In terms of stats, characters are ranked in four attributes: Psyche, Endurance, Strength, and Warfare. Even baseline level exceeds that of any normal human who was ever born. The characters are legendary generals, swordsmen, mentalists, perhaps even sorcerers. Without dice the person with the higher applicable attribute will generally win. Roleplaying considerations can come into it though. Sometimes you can wear down a stronger opponent, sometimes you can shift a conflict to one where you have the advantage, and sometimes you can cheat (like fighting a guy after your men shot him full of arrows). What is interesting about the ranking system is that the player characters will generally not know where they stand relative to the other characters, both PCs and NPCs.
Attributes are initially set by a bidding system where each player bids for first place in an attribute using their pool of character points. Where your final bid is, even if you lost, determines your rank in the attribute. So if you had the final third place bid then your rank is #3. However after the bidding and especially during advancement, a player character can raise their rank, possibly overtaking someone who started with a higher attribute.
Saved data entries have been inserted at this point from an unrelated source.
(** * gmx.py: command construction, batch submission and xvg plotting

    A shallow embedding of [src/gmx.py] (functions [gmx], [xvg_line],
    [xvg_multi_line], [xvg_multi_density] and [xvg]) and the properties of
    the specification established over it.

    Conventions of the embedding:
    - a Python [str] is a [string]; [None] or a [str] is an [option string];
    - a Python [dict] with [str] keys is an insertion-ordered association
      list ([PyDict]): iteration follows insertion order and assignment to
      an existing key keeps its position;
    - the numbers of a data file are binary64 floating-point numbers
      ([float]) and the arithmetic on them is that of the machine, rounding
      included; a number that is only passed on or printed (a value of a
      subtitle, a bandwidth, a place on the colour map) is its exact value,
      a rational ([Q]);
    - side effects (processes, files, plotting calls, printing) are calls
      recorded in a trace, their outcomes decided by a [world]. *)

From Stdlib Require Import List String Ascii ZArith QArith Bool Lia Arith.
From Stdlib Require Import DecimalString Qabs.
From Stdlib Require DecimalZ DecimalPos.
From Stdlib Require Floats.
Import ListNotations.

Set Implicit Arguments.

Local Open Scope string_scope.
Local Open Scope list_scope.

(** ** Characters and strings *)

Definition char_of_code (n : nat) : string := String (ascii_of_nat n) EmptyString.

(** The line feed and the double quote. *)
Definition nl : string := char_of_code 10.
Definition dquote : string := char_of_code 34.

(** String concatenation, kept apart from the append of lists. *)
Infix "+++" := String.append (right associativity, at level 60).

(** [sep.join(l)] *)
Definition join (sep : string) (l : list string) : string := String.concat sep l.

(** ** Floating-point numbers *)

Abbreviation float := PrimFloat.float.

(** [float(z)] for an [int]: the nearest binary64 number. *)
Definition float_of_Z (z : Z) : float :=
  FloatOps.SF2Prim (SpecFloat.binary_normalize FloatOps.prec FloatOps.emax z 0 false).

(** ** Python dictionaries with string keys *)

Module PyDict.
Section Dict.
Variable V : Type.

Definition t : Type := list (string * V).

(** [d[k]] ([None] stands for [KeyError]) *)
Fixpoint get (d : t) (k : string) : option V :=
  match d with
  | [] => None
  | (k', v) :: rest => if String.eqb k' k then Some v else get rest k
  end.

(** [d[k] = v]: an existing key keeps its place, a new key goes last. *)
Fixpoint set (d : t) (k : string) (v : V) : t :=
  match d with
  | [] => [(k, v)]
  | (k', v') :: rest =>
      if String.eqb k' k then (k, v) :: rest else (k', v') :: set rest k v
  end.

(** [d.items()] and iteration over the keys, in insertion order. *)
Definition items (d : t) : list (string * V) := d.
Definition keys (d : t) : list string := map fst d.
End Dict.
End PyDict.

(** ** The command line (gmx, lines 24-39) *)

(** One round of [for flag, file in mapping.items(): cmd.extend([flag, file])]. *)
Definition extend_flags (cmd : list string) (mapping : PyDict.t string) : list string :=
  fold_left (fun cmd kv => cmd ++ [fst kv; snd kv]) (PyDict.items mapping) cmd.

Definition gmx_cmd (executable : string) (arguments : list string)
    (inputs outputs : PyDict.t string) : list string :=
  let cmd := ["gmx"; executable] in
  let cmd := if String.eqb executable "mdrun"
             then ["mpirun"; "gmx_mpi"; executable] else cmd in
  let cmd := cmd ++ arguments in
  let cmd := extend_flags cmd inputs in
  let cmd := extend_flags cmd outputs in
  cmd.

(** The flag/path pairs of a mapping laid out flat, in iteration order. *)
Definition flag_pairs (mapping : PyDict.t string) : list string :=
  flat_map (fun kv => [fst kv; snd kv]) (PyDict.items mapping).

(** The words before the executable name. *)
Definition launcher (executable : string) : list string :=
  if String.eqb executable "mdrun" then ["mpirun"; "gmx_mpi"] else ["gmx"].

(** ** Python values and their [str()] *)

(** The values a scheduler configuration holds: [None], a [str], an [int] or
    a list of [str] (the module-load lines). *)
Inductive pyval : Type :=
| VNone
| VStr (s : string)
| VInt (z : Z)
| VList (l : list string).

Definition is_none (v : pyval) : bool :=
  match v with VNone => true | _ => false end.

(** [str(z)] for an [int]. *)
Definition str_of_Z (z : Z) : string := NilZero.string_of_int (Z.to_int z).
Definition str_of_nat (n : nat) : string := str_of_Z (Z.of_nat n).

Definition has_char (c : ascii) (s : string) : bool :=
  existsb (Ascii.eqb c) (list_ascii_of_string s).

Definition hex_digit (n : nat) : string :=
  String (nth n (list_ascii_of_string "0123456789abcdef") "0"%char) EmptyString.

Definition backslash : string := char_of_code 92.

(** One character of [repr(s)], [quote] being the delimiter chosen for [s].
    Bytes above 127 belong to the UTF-8 encoding of a printable character
    and are kept. *)
Definition repr_char (quote : ascii) (c : ascii) : string :=
  let n := nat_of_ascii c in
  if Ascii.eqb c quote || (n =? 92)%nat then backslash +++ String c EmptyString
  else if (n =? 9)%nat then backslash +++ "t"
  else if (n =? 10)%nat then backslash +++ "n"
  else if (n =? 13)%nat then backslash +++ "r"
  else if (n <? 32)%nat || (n =? 127)%nat
       then backslash +++ "x" +++ hex_digit (n / 16) +++ hex_digit (n mod 16)
  else String c EmptyString.

(** [repr(s)] for a [str]: single quotes unless [s] holds a single quote and
    no double quote. *)
Definition py_repr_str (s : string) : string :=
  let quote := if has_char (ascii_of_nat 39) s && negb (has_char (ascii_of_nat 34) s)
               then ascii_of_nat 34 else ascii_of_nat 39 in
  String quote EmptyString
    +++ String.concat EmptyString (map (repr_char quote) (list_ascii_of_string s))
    +++ String quote EmptyString.

(** [str(v)], which is what ["%s" % v] formats. *)
Definition py_str (v : pyval) : string :=
  match v with
  | VNone => "None"
  | VStr s => s
  | VInt z => str_of_Z z
  | VList l => "[" +++ join ", " (map py_repr_str l) +++ "]"
  end.

(** ** Exceptions and the two monads of the embedding *)

Inductive exn : Type :=
| ValueError (msg : string)
| TypeError (msg : string)
| KeyError (key : string)
| IndexError (msg : string)
| NameError (name : string)
| OSError (msg : string)
| CalledProcessError (returncode : Z).

(** A computation without side effects that may raise. *)
Definition result (A : Type) : Type := (exn + A)%type.

Class Monad (M : Type -> Type) : Type :=
  { ret : forall {A}, A -> M A;
    bind : forall {A B}, M A -> (A -> M B) -> M B;
    raise : forall {A}, exn -> M A }.

Declare Scope py_scope.
Delimit Scope py_scope with py.
Notation "x <- c ;; k" := (bind c (fun x => k))
  (at level 100, c at next level, right associativity) : py_scope.
Notation "c ;; k" := (bind c (fun _ => k))
  (at level 100, right associativity) : py_scope.
Local Open Scope py_scope.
So that character who started in rank 3 can overtake the rank 2 person, even possibly the leader in that attribute. This adds to the sense of the unknown, especially since the game has an element of player conflict t. You never know if you are certain to win or not.
Personally I like that aspect of the game, though clearly it is not for everyone. For myself, not knowing how far I can push myself relative to an opponent or even what the limits are of my powers adds to the excitement.
What I really loved about the game was how fast it ran. Once you strip out the dice mechanics you make room for so much more story. Plots flow as fast as you can describe scenarios and you players react to them. Description and action take the place of task resolution. Plus the simplicity of characters (four stats plus some powers) minimizes preparation time. The fact that you have characters who own entire worlds makes collaborative world building an integral part of the setting.
There were some hiccups in play. Maintaining trust is crucial for a game like this and for some players not having a clear sense of what they could do, what their character's limits were or how they rated relative to the NPCs eroded that trust. I also found determining combat initiative to be very hard to adjudicate at the time. Having since run Apocalypse World with its fiction first philosophy, I think that it would be less of an issue for me now but it certainly was a problem in the larger melees at the time.
Amber is a bit out of print these days (I picked up my copy almost 15 years ago) but I've heard that Lords of Gossamer & Shadow uses the same system. I haven't had a chance to read it yet but if you are interested in diceless roleplaying, it might be a place to look.